What Is the Difference Between Sucrose, Glucose & Fructose?


Sucrose, glucose and fructose are important carbohydrates, commonly referred to as simple sugars. Sugar is found naturally in whole foods and is often added to processed foods to sweeten them and increase flavor. Your tongue can’t quite distinguish between these sugars, but your body can tell the difference. They all provide the same amount of energy per gram, but are processed and used differently throughout the body.


Simple carbohydrates are classified as either monosaccharides or disaccharides. Monosaccharides are the simplest, most basic units of carbohydrates and are made up of only one sugar unit. Glucose and fructose are monosaccharides and are the building blocks of sucrose, a disaccharide. Thus, disaccharides are just a pair of linked sugar molecules. They are formed when two monosaccharides are joined together and a molecule of water is removed — a dehydration reaction.


The most important monosaccharide is glucose, the body’s preferred energy source. Glucose is also called blood sugar, as it circulates in the blood, and relies on the enzymes glucokinase or hexokinase to initiate metabolism. Your body processes most carbohydrates you eat into glucose, either to be used immediately for energy or to be stored in muscle cells or the liver as glycogen for later use. Unlike fructose, insulin is secreted primarily in response to elevated blood concentrations of glucose, and insulin facilitates the entry of glucose into cells.

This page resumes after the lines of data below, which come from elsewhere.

(* ===== verification/Green.v ===== *)
(** * The green tree: [src/syntax/green.c]

    Immutable nodes and tokens.  A node or token is modelled by its value; the
    reference counts, the content hashes and the sharing of equal values are in
    [NodeCache].  A [GreenElement] is the child with the byte offset within its
    parent. *)

From S2P Require Import Prelude SyntaxKind.
Import SyntaxKind.

Module Green.

#[local] Open Scope N_scope.

(** [struct GreenNode] and [struct GreenToken]; the constructor is the element
    kind.  A token's [text_len] is the length of its text. *)
Inductive Green : Type :=
  | GreenNode (kind : OreSyntaxKind) (text_len : N) (children : list (N * Green))
  | GreenToken (kind : OreSyntaxKind) (text : list byte).

Notation GreenElement := (N * Green)%type.

Definition green_kind (g : Green) : OreSyntaxKind :=
  match g with GreenNode k _ _ | GreenToken k _ => k end.

Definition green_is_node (g : Green) : bool :=
  match g with GreenNode _ _ _ => true | GreenToken _ _ => false end.

Definition green_text_len (g : Green) : N :=
  match g with
  | GreenNode _ n _ => n
  | GreenToken _ t => u32 (N.of_nat (length t))
  end.

Definition green_children (g : Green) : list GreenElement :=
  match g with GreenNode _ _ cs => cs | GreenToken _ _ => [] end.

Definition green_node_num_children (g : Green) : N := N.of_nat (length (green_children g)).

(** An index out of range gives the null element. *)
Definition green_node_child (g : Green) (i : N) : option GreenElement :=
  nth_error (green_children g) (N.to_nat i).

(** The loop of [green_node_alloc]: child [i] starts where the children before it
    end; the result is the children and the total width. *)
Fixpoint assign_offsets (off : N) (cs : list GreenElement) : list GreenElement * N :=
  match cs with
  | [] => ([], off)
  | (_, g) :: cs =>
      let '(cs', total) := assign_offsets (u32 (off + green_text_len g)) cs in
      ((off, g) :: cs', total)
  end.

Definition green_node_alloc (k : OreSyntaxKind) (cs : list GreenElement) : Green :=
  let '(cs, n) := assign_offsets 0 cs in GreenNode k n cs.

(** ** Hashing: [support/data_structure/fxhash.h], on the state of the hasher *)

Definition FXHASH_SEED : N := 0xcbf29ce484222325.
Definition fxhash_u64 (h v : N) : N := u64 (N.lxor h v * 0x517cc1b727220a95).

(** ** Edits, each building a fresh node *)

Definition green_node_replace_child (n : Green) (idx : nat) (e : GreenElement)
    : outcome Green :=
  let! _ := oassert (idx <? length (green_children n))%nat
              "replace_child: idx out of range" in
  Ret (green_node_alloc (green_kind n) (<[idx := e]> (green_children n))).

Definition green_node_splice_children (n : Green) (from to : nat)
    (replace : list GreenElement) : outcome Green :=
  let! _ := oassert (from <=? to)%nat "splice_children: from > to" in
  let! _ := oassert (to <=? length (green_children n))%nat
              "splice_children: to out of range" in
  Ret (green_node_alloc (green_kind n)
         (take from (green_children n) ++ replace ++ drop to (green_children n))).

Definition green_node_insert_child (n : Green) (idx : nat) (e : GreenElement)
    : outcome Green :=
  let! _ := oassert (idx <=? length (green_children n))%nat
              "insert_child: idx out of range" in
  green_node_splice_children n idx idx [e].

Definition green_node_remove_child (n : Green) (idx : nat) : outcome Green :=
  let! _ := oassert (idx <? length (green_children n))%nat
              "remove_child: idx out of range" in
  green_node_splice_children n idx (idx + 1) [].

End Green.
(* ===== verification/Builder.v ===== *)
(** * The green-tree builder: [src/syntax/builder.c]

    A stack of open frames and the flat vector of elements emitted so far.  The
    frame stack has the innermost frame first; the elements are in document order,
    so a checkpoint is a length.  The node cache is the identity on values (see
    [NodeCache]), and growing the two arrays has no counterpart. *)

From S2P Require Import Prelude SyntaxKind Green.
Import SyntaxKind Green.

Module Builder.

Record BuilderFrame := mkFrame { frame_kind : OreSyntaxKind; first_child : nat }.

Record GreenBuilder := mkBuilder {
  parents : list BuilderFrame;
  children : list (N * Green)
}.

Definition green_builder_new : GreenBuilder := mkBuilder [] [].

Definition green_builder_start_node (k : OreSyntaxKind) (b : GreenBuilder) : GreenBuilder :=
  mkBuilder (mkFrame k (length (children b)) :: parents b) (children b).

Definition green_builder_open_count (b : GreenBuilder) : nat := length (parents b).

(** Frame 0 is the outermost one. *)
Definition green_builder_open_kind_at (b : GreenBuilder) (i : nat) : OreSyntaxKind :=
  match nth_error (rev (parents b)) i with
  | Some f => frame_kind f
  | None => SK_NONE
  end.

Definition green_builder_token (k : OreSyntaxKind) (text : list byte) (b : GreenBuilder)
    : GreenBuilder :=
  mkBuilder (parents b) (children b ++ [(0%N, GreenToken k text)]).

(** The children from the frame's first one on become one node.  builder.c has no assert on
    [first]: for a frame whose first child lies beyond the end, [count] wraps around and
    reading the children from there is out of bounds, where the model stops. *)
Definition green_builder_finish_node (b : GreenBuilder) : outcome GreenBuilder :=
  match parents b with
  | [] => AssertFailed "finish_node without matching start_node"
  | f :: ps =>
      let first := first_child f in
      let! _ := in_bounds (first <=? length (children b))%nat
                  "builder children, from first_child" in
      let node := green_node_alloc (frame_kind f) (drop first (children b)) in
      Ret (mkBuilder ps (take first (children b) ++ [(0%N, node)]))
  end.

Definition green_builder_checkpoint (b : GreenBuilder) : nat := length (children b).

Definition green_builder_start_node_at (cp : nat) (k : OreSyntaxKind) (b : GreenBuilder)
    : outcome GreenBuilder :=
  let! _ := oassert (cp <=? length (children b))%nat "checkpoint after end of children" in
  Ret (mkBuilder (mkFrame k cp :: parents b) (children b)).

(** The root, and the emptied builder. *)
Definition green_builder_finish (b : GreenBuilder) : outcome (Green * GreenBuilder) :=
  let! _ := oassert (length (parents b) =? 0)%nat
              "green_builder_finish: builder has open nodes" in
  let! _ := oassert (length (children b) =? 1)%nat
              "green_builder_finish: builder produced != 1 top-level node" in
  match children b with
  | (_, GreenNode k n cs) :: _ => Ret (GreenNode k n cs, mkBuilder (parents b) [])
  | _ => AssertFailed "green_builder_finish: top-level element must be a node"
  end.

End Builder.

Fructose is a sugar found naturally in many fruits and vegetables, and added to various beverages such as soda and fruit-flavored drinks. However, it is very different from other sugars because it has a different metabolic pathway and is not the preferred energy source for muscles or the brain. Fructose is only metabolized in the liver and relies on fructokinase to initiate metabolism. It is also more lipogenic, or fat-producing, than glucose. Unlike glucose, too, it does not cause insulin to be released or stimulate production of leptin, a key hormone for regulating energy intake and expenditure. These factors raise concerns about chronically high intakes of dietary fructose, because it appears to behave more like fat in the body than like other carbohydrates.


Sucrose is commonly known as table sugar, and is obtained from sugar cane or sugar beets. Fruits and vegetables also naturally contain sucrose. When sucrose is consumed, the enzyme beta-fructosidase separates sucrose into its individual sugar units of glucose and fructose. Both sugars are then taken up by their specific transport mechanisms. The body responds to the glucose content of the meal in its usual manner; however, fructose uptake occurs at the same time. The body will use glucose as its main energy source and the excess energy from fructose, if not needed, will be poured into fat synthesis, which is stimulated by the insulin released in response to glucose.